Design And Implementation Of An Emotional Learning Controller For Force Control Of A Robotic Laparoscopic Instrument

Purpose: Force control of robotic instruments is a difficult task due to the uncertainties caused by changes in the instrument’s geometrical and mechanical characteristics during surgery as well as the nonlinear dynamics of the instrument. A new approach based on an intelligent controller is developed to control the force interactions of a robotic surgical instrument with delicate soft tissues. This feature assists the surgeon by providing a safe grasp of soft tissues during dissection or suturing. Besides, by controlling and optimizing the magnitude of the instrument/tissue contact forces, controlled grasp will significantly reduce the surgery trauma.

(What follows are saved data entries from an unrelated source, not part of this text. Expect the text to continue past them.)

(* ===== verification/_CoqProject ===== *)
-Q . S2P
Prelude.v
Float32.v
ByteBuffer.v
Wire.v
WireProps.v
BitStream.v
Packet.v
Maps.v
Guid.v
Text.v
TextProps.v
Util.v
Utf8.v
Utf8Props.v
ClientPacket.v
Names.v
NamesProps.v
NameHandlers.v
NameHandlersProps.v
Timers.v
Events.v
Formulas.v
Reputation.v
ReputationProps.v
ReputationInv.v
ReputationLife.v
Channel.v
ChannelRuns.v
ChannelInv.v
ChannelOps.v
ChannelLife.v
ChannelFrame.v
ChannelMgr.v
ChannelMgrProps.v
ChannelSession.v
Social.v
SocialProps.v
SocialSession.v
MovementTables.v
Movement.v
MovementKinds.v
MovementWire.v
MovementRead.v
MovementProps.v
MovementEquiv.v
MovementSafe.v
MovementTotal.v
Mover.v
MoverProps.v
MoverExchange.v
Threat.v
ThreatInv.v
ThreatOps.v
ThreatVictim.v
ThreatSession.v
LFG.v
LFGRoles.v
LFGKeys.v
LFGOffers.v
LFGSearch.v
LFGPropose.v
LFGFind.v
LFGProps.v
LFGData.v
LFGMgr.v
LFGTick.v
LFGInv.v
LFGMgrProps.v
(* ===== verification/Prelude.v ===== *)
(** * ZerosCore, verified

    A development beside the C++ of [src/src/server]: a game server whose world
    is shared by many clients.  What is modelled is the part of the server that
    decides what it sends, what it makes of what it receives, and the state
    machines behind it; the definitions are translated from the source and run
    ([vm_compute] evaluates them), and the theorems are about them.

    ** How the program fits together

    A client's packet arrives as bytes in a [WorldPacket] (an opcode and a
    [ByteBuffer]); [WorldSession::Update] gives it to the handler of its opcode
    and catches the [ByteBufferException] a short packet throws.  Handlers read
    the packet, change the state of a component (a channel, the reputation of a
    player, the movement of a unit, the queue of the dungeon finder), and the
    component answers with packets.  Deferred work is kept in event processors
    and interval timers, or done by the tick of the world, which calls the
    [Update] of each manager.

    ** Files

    Each file of definitions is followed by the files of its theorems.

    - [Prelude] (this file): machine integers as [Z] with [wrap]/[swrap], record
      update, the effect monad [M S E] (state, C++ exceptions, and [Abort] for
      what the language leaves undefined or ends the process), its
      total-correctness predicate [wp], lemmas on lists and integers.
      [Float32]: [float] as executable IEEE binary32.  [Maps]: [std::map].
    - [ByteBuffer] (shared/Packets/ByteBuffer.h, Utilities/ByteConverter.h): the
      byte and bit cursors, [<<] and [>>] of scalars, strings, packed GUIDs,
      packed dates; the byte order of the host is the class [Host].  A [bool] is
      written as four bytes, since there is no [operator<<] for it, and read as one.
      [Wire], [WireProps]: codecs as an interface ([Lawful]) that the scalar,
      string, GUID, vector and map codecs implement; round trips, and that
      reading any bytes ends inside the packet.  [BitStream]: the bit cursor
      against an abstract sequence of bits.  [Packet] (WorldPacket.h): what it
      is for a component to send exactly some bytes.  [ClientPacket]: what a
      handler reads of a packet of a client.
    - [Text], [TextProps], [Util] (shared/Utilities/Util.h, Util.cpp), [Timers]
      (Timer.h), [Events] (EventProcessor.h, .cpp), [Formulas]
      (Miscellaneous/Formulas.h).
    - [Utf8] (src/dep/utf8cpp/utf8/core.h, checked.h): decoding, encoding and
      converting texts, on iterators and buffers of fixed size.  [Utf8Props]:
      the library against the encodings of RFC 3629 and RFC 2781.  [Names]
      (Util.cpp, Globals/ObjectMgr.cpp, Accounts/AccountMgr.cpp): conversions of
      strings, the normal form of names, and the checks of names; [NamesProps].
      [NameHandlers], [NameHandlersProps] (Handlers/CharacterHandler.cpp,
      PetHandler.cpp): what a client can store as declined names.
    - [Reputation] (Reputation/ReputationMgr.h, .cpp): standings, ranks, flags,
      spillover, the packets of the list, loading and saving.
      [ReputationProps], [ReputationInv], [ReputationLife]: the invariant, the
      effect of each change, sessions of calls, save and load.
    - [Channel] (Chat/Channels/Channel.h, .cpp): members, roles, commands,
      notices, and the row of the database.  [ChannelRuns], [ChannelInv],
      [ChannelOps], [ChannelLife]: the invariant of a channel, sequences of
      commands of any players, and what is sent to whom.
    - [ChannelMgr] (Chat/Channels/ChannelMgr.h, .cpp, Handlers/ChannelHandler.cpp,
      and the lists of channels in Player.cpp): the managers that keep channels
      by name, channels as objects on a heap whose addresses the managers and
      the players hold, every handler with the packet it reads, changes of zone,
      logout.  An operation on a channel is that of [Channel], run on the object
      at an address.  [ChannelFrame]: what the operations of a channel leave
      alone.  [ChannelMgrProps]: the books of channels, managers and lists agree.
      [ChannelSession]: sequences of packets and other events of any players.
    - [Social] (Entities/Player/SocialMgr.h, .cpp, and the handlers of contacts in
      MiscHandler.cpp): friends and ignored players, in memory for who is online
      and in a table for all; what the statements do to that table.
      [SocialProps]: memory and table agree, the limits, the packets.
      [SocialSession]: sequences of logins, logouts, packets and results of
      queries of any players.
    - [MovementTables] (Movement/MovementStructures.h, .cpp): the elements and
      the sequence of elements of each opcode.  [Movement] (MovementInfo.h, .cpp,
      and the [PacketSender]): the interpreters that write and read along a
      sequence, the routines written by hand, [Sanitize].  [MovementKinds],
      [MovementWire], [MovementRead], [MovementProps]: every element as one of
      a few kinds, well-formedness of a sequence, and the round trip along every
      well-formed one.  [MovementEquiv]: routines by hand against the tables.
      [MovementSafe], [MovementTotal]: no input is read out of bounds, every
      movement can be written, in 720 bytes.
    - [Mover] (Handlers/MovementHandler.cpp, Unit.cpp, Player.cpp,
      MiscHandler.cpp): the numbered messages about movement, speeds, the
      synchronisation of clocks, acknowledgements and the client's moves, on a
      store of units by GUID.  [MoverProps]: the refinement of an abstract
      protocol.  [MoverExchange]: a change, its message on the wire, the answer
      of the client, and the server's decision.
    - [Threat] (Combat/ThreatManager.h, .cpp, HostileRefManager.h, .cpp,
      Dynamic/LinkedReference/Reference.h, and the packets of Unit.cpp): whom
      each creature hates and how much.  References are objects on a heap, in a
      list of the creature and in one of the unit.  [ThreatInv]: the invariant
      and what adding threat keeps.  [ThreatOps]: every other operation.
      [ThreatVictim]: the order of the list and the choice from it.
      [ThreatSession]: sequences of operations.
    - [Guid] (Entities/Object/ObjectDefines.h): the kinds of identifiers and
      their packing.
    - [LFG] (DungeonFinding/LFGQueue.h, .cpp, and [CheckGroupRoles] of
      LFGMgr.cpp): a queue of the dungeon finder, its cache of combinations, and
      the search that turns entries into proposals of five players.
      [LFGRoles]: [CheckGroupRoles] against the existence of an assignment of
      roles.  [LFGKeys]: keys of the cache against sets of entries.
      [LFGOffers]: what an entry offers and what a good proposal is, without the
      queue.  [LFGSearch], [LFGPropose], [LFGFind]: what each step of the search
      keeps and does, in the order of the code.  [LFGProps]: its theorems.
    - [LFGData] (LFGPlayerData.cpp, LFGGroupData.cpp): the state of a player and
      of a group.  [LFGMgr], [LFGTick] (LFGMgr.h, .cpp, LFGScripts.cpp): the
      manager: joining, leaving, role checks, proposals, votes, new groups,
      locks, rewards, the hooks of groups and players, the tick.  The manager
      hands its queues a [QueueView] of itself ([queue_view]), the interface
      against which the theorems of the queue are proved.  [LFGInv]: the
      invariant of the manager under every operation.  [LFGMgrProps]: dungeons
      a party may enter, the outcome of role checks and of failed proposals.

    ** What the theorems show

    - Round trips (wire, bits, movements, dates, durations, saved reputation,
      the row of a channel): what is written is what is read.  They hold for
      every value in range; the ranges are the widths of the C++ types ([bool]
      does not come back: [bool_not_symmetric]).
    - Safety: whatever bytes a client sends, reading them ends, inside the
      packet, with a value or a [ByteBufferException]; no assertion fails.
    - Invariants by induction on sequences of calls: [channel_session],
      [chat_session] (no channel is used once it is deleted, and players,
      channels and managers agree on who is where), [reputation_session],
      [manager_invariant], [threat_session] (no operation fails, and lists,
      references and victims agree), and the refinements [movement_session] and
      [social_session] (the lists in memory are what the table says).  The
      comment of each states what is assumed of the calls; what a client can send
      outside of it is in the findings ([owner_self_kick], [unasked_answer],
      characters beyond the BMP).
    - Texts from clients: exactly the encodings of Unicode are accepted
      ([utf8_valid]), the conversions are inverse to each other on the basic
      plane, which texts overrun the buffers of the server, and which names are
      taken.
    - The event processor: [Update] ends and fires every due event, whatever the
      events do to the queue within [EventContract] ([Update_fires_due]).
    - The search of the dungeon finder: it always ends, proposes only parties
      that fit ([proposals_good]), and leaves every entry in a list or in a
      proposal ([nobody_lost]).
    - Whom a creature attacks next, by the 110% and 130% of its victim's threat
      ([next_victim]), whom added threat makes it hate ([hate_added]), and what
      the end of a unit leaves ([references_deleted]).
    - Functional behaviour of the operations with the most cases, errors
      included, and delivery: who receives which packet.
    - Equivalence of routines written by hand with the tables they repeat, and
      of loops with their closed form.
    - Some theorems state what the code does where it is not what it means to
      do; these are the findings of the manifest.

    ** Bounds and fuel

    Loops over data are structural.  [KillAllEvents] and [Update] of the event
    processor take fuel: the first is proved to end when it is as large as the
    queue, the second when it is as large as the weights of the due events, which
    count the due events they may add while they run ([EventContract]).  The interpreters of
    movement run over a table whose length is bounded by the enum
    ([MSE_iterations]); [SetSpeed] calls itself once, for the pet of a player,
    which is not a player: depth 2 is enough, as [movement_session] shows.
    [CheckGroupRoles] calls itself with one role less: its fuel is the number of
    roles chosen, and [group_roles] shows that it always answers.  The search of
    the dungeon finder takes from a list at each step: the fuel is the length of
    the list ([try_all], [FindGroups]), and running out would abort, which
    [proposals_good] and [nobody_lost] exclude.
    [CleanupChannels] takes a channel from the player's list at each turn: the
    fuel is the length of the list, and [logout_leaves_all] shows that it is
    enough.
    The loops of utf8cpp take a sequence from the text at each step: the fuel is
    the length of the text, and [utf8_valid] and [Utf8toWStr_converts] show that
    it is enough.
    The loops over references follow the list while their bodies may add to it:
    no creature has more references than there are units, and what is added to
    the list of a unit is before the place reached; [threat_session] shows the
    fuel to be enough.  Threat to a pet is hate of its owner too: the recursion
    is bounded by the number of units when nobody owns himself ([owner_rank]).
    Packets are shorter than [2 ^ 31] bytes, as the network layer keeps them.

    ** What is not modelled

    The parts listed with that status in the manifest: sockets, databases,
    cryptography and geometry are wrappers of libraries; spells, scripts and
    maps are large state driven by tables of the world database.  What a
    modelled component asks of such a part is a class of functions ([World],
    [Calendar], [FormulaHooks], [LfgWorld], [ThreatWorld],
    ...), of which the witnesses give
    instances.  Random numbers are such a function, of the number of draws so
    far.  Groups are not modelled: what a call of [Group] does to the groups of
    players, and which hooks it runs, is a parameter of the dungeon finder
    ([group_effect], [group_hooks]); [Roster] bounds the players of a group by
    255.  Which characters exist and are not marked as deleted ([Characters]) does
    not change during a session of [Social]: deleting a character, which edits the
    table of friends by itself (Player.cpp:5098-5252), is not modelled.  [operator[]] on a map where the code only reads is a lookup with the
    default value: the empty entry it leaves behind is not kept.  The loading of
    dungeons and rewards and the body of [TeleportPlayer] are left out.  Logging
    has no effect in the model.

    ** This file

    Machine integers, the effect monad and its reasoning, and generic lemmas. *)

From Stdlib Require Export ZArith Lia.
From stdpp Require Export base numbers list gmap.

Method: The controller is devised using a neuro-fuzzy regulator that receives the tracking error and its derivative as inputs, and a PD critic that evaluates the actual pinch force and produces an emotional signal. The controller tunes its parameters by means of minimizing the critic’s output signal, i.e., stress, so that the force tracking error is reduced. Numerical simulations and experimental tests were performed to evaluate the controller.

Results: Simulation tests revealed that the controller can effectively adapt its rules when the instrument’s geometry and frictional behavior changes. The experiments revealed a settling time of 0.7 s with 3.1% overshoot. In comparison with a PID, the proposed controller reduced the mean squared error (MSE) by 94% for a target constant force, and 24% for a target sinusoidal trajectory.

Conclusion: the proposed controller showed a superior performance in force control of tissue in safe grasp in comparison with a PID particularly for constant target forces.